Doug was Married on August 8th, 1992 to local girl Dianne Pepple.
On August 4th, 1994, Doug became a proud father to twin baby girls.
Life was good for Doug Wickenheiser –until CRUEL FATE ENTERed his LIFE ONCE AGAIN.
Four days after his twins were born, Doug underwent surgery to finally remove that cyst from his wrist while again being reassured by doctors that it was nothing to be concerned about.
But, Three days later – just a week after the birth of his twins – Doug learned that the cyst was cancerous. He was diagnosed with bone cancer and was given the option of amputating his arm or enduring chemotherapy. He chose the latter option and immediately began grueling radiation treatments.
Meanwhile, Doug threw himself into the St. Louis community, his businesses and his especially his new family. 1997 saw Doug and Dianne welcome their third daughter into the world.
But, everyone’s worst fears were soon realized when, in October of that same year, Doug’s cancer returned in the form of a lemon-sized tumor on his right lung. It was then that Doug and his family were told the news that no one ever wants to hear; the tumor in his lung was cancerous and inoperable.
Facing the biggest battle of his life, Doug dedicated himself to fighting this dreaded disease. Inspiring all those around him, Doug fought cancer with a level of courage that most can only aspire to. In his honor, the St. Louis Blues began wearing a special helmet decal bearing the wick of a candle and the number fourteen.
On March 14th, 1998 the St. Louis Blues held Doug Wickenheiser Night. Following a Blues league game that afternoon, 36 ex-teammates and friends, including Hayley Wickenheiser (Doug’s fourth cousin), participated in an old-timers alumni game, followed by a dinner and auction which raised $100,000 for the newly established 14 fund.
Mustering all of his remaining strength, Doug walked out to center ice to drop the opening puck, as the crowd exploded in an outpouring of love for a man who gave cancer the ultimate battle. Four months later in July, doctors found cancerous lesions in Doug’s brain. Doug fought his battle sustained by his faith, hoping that prayer would provide that miracle of miracles.
“I really believe it will,” Doug said. “Right now, we’ve had a bit of a setback, but it’ll work its way out. I really believe that. “The only way we can get through this is by believing and praying that the miracle is going to happen.” But, there would be no more miracles for Doug.
On January 12th, 1999 Doug Wickenheiser lost his valiant and courageous battle with cancer. He was thirty-seven years old. He left behind his wife Dianne, and three daughters, twins Rachel and Kaitlyn, at the time 4 ½ years old and Carly aged 1 ½..
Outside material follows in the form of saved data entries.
(** * Clinic dashboard: the domain state store and its derived views

    A shallow embedding of the client-side state container
    (src/components/context/ClinicContext.tsx), of the record types
    (components/types/clinic), of the seed data
    (src/components/constants/clinic.ts) and of the derived-view
    computations of the pages (payments, analytics, patients, home),
    followed by the properties the specification states about them.

    Conventions of the embedding.
    - A JavaScript [number] that holds an amount, an age or a time value is
      an integer of [Z]; amounts are counted in whole currency units.
    - A JavaScript string is a [string]: a sequence of 8-bit code units.
    - An optional property [f?: T] read from an object is an [option]; where
      the code spreads an object over another one, the difference between a
      missing key and a key holding [undefined] matters and is kept ([prop]).
    - [new Date()], [crypto.randomUUID()] and [localStorage] are effects:
      operations run in the state monad [Eff] over a [World]. *)

From Stdlib Require Import ZArith Lia List String Ascii Bool DecimalString.
From Stdlib Require Import Sorted.
From stdpp Require Import gmap strings list.
Import ListNotations.

Local Open Scope string_scope.
Local Open Scope Z_scope.

(* ===================================================================== *)
(** ** JavaScript strings *)
(* ===================================================================== *)

Module JSString.

(** The code units [String.prototype.trim] strips, in the 8-bit range:
    TAB, LF, VT, FF, CR, SPACE and NBSP. *)
Definition isWhiteSpace (c : ascii) : bool :=
  let n := nat_of_ascii c in
  ((9 <=? n)%nat && (n <=? 13)%nat) || (n =? 32)%nat || (n =? 160)%nat.

Definition isEmpty (s : string) : bool :=
  match s with EmptyString => true | String _ _ => false end.

(** Truthiness of a string value: every string but the empty one. *)
Definition truthy (s : string) : bool := negb (isEmpty s).

Fixpoint trimStart (s : string) : string :=
  match s with
  | EmptyString => EmptyString
  | String c r => if isWhiteSpace c then trimStart r else s
  end.

Fixpoint trimEnd (s : string) : string :=
  match s with
  | EmptyString => EmptyString
  | String c r =>
      let r' := trimEnd r in
      if isWhiteSpace c && isEmpty r' then EmptyString else String c r'
  end.

Definition trim (s : string) : string := trimEnd (trimStart s).

(** A string made of white space only (the empty string included). *)
Fixpoint isBlank (s : string) : bool :=
  match s with
  | EmptyString => true
  | String c r => isWhiteSpace c && isBlank r
  end.

(** Truthiness of an optional string: [undefined] and [""] are falsy. *)
Definition truthyOpt (o : option string) : bool :=
  match o with Some s => truthy s | None => false end.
That same year the Blues raised a banner with the number 14 and the Wick logo to the rafters and announced that the 14 fund would be the team’s official charity. During the 1999 All-Star game in Tampa, held twelve days after Doug’s passing, each player sported the Wick logo on their helmet.
Today the legacy of Doug Wickenheiser lives on in a lot of places:
And Doug’s spirit is especially alive today in the eyes of the family he left behind but still inspires to this day.
While he never became a superstar in the NHL, he proved to be a man who possessed a level of desire and courage that we rarely glimpse in life.
As a friend, teammate, husband and father he was truly a Hall of Famer.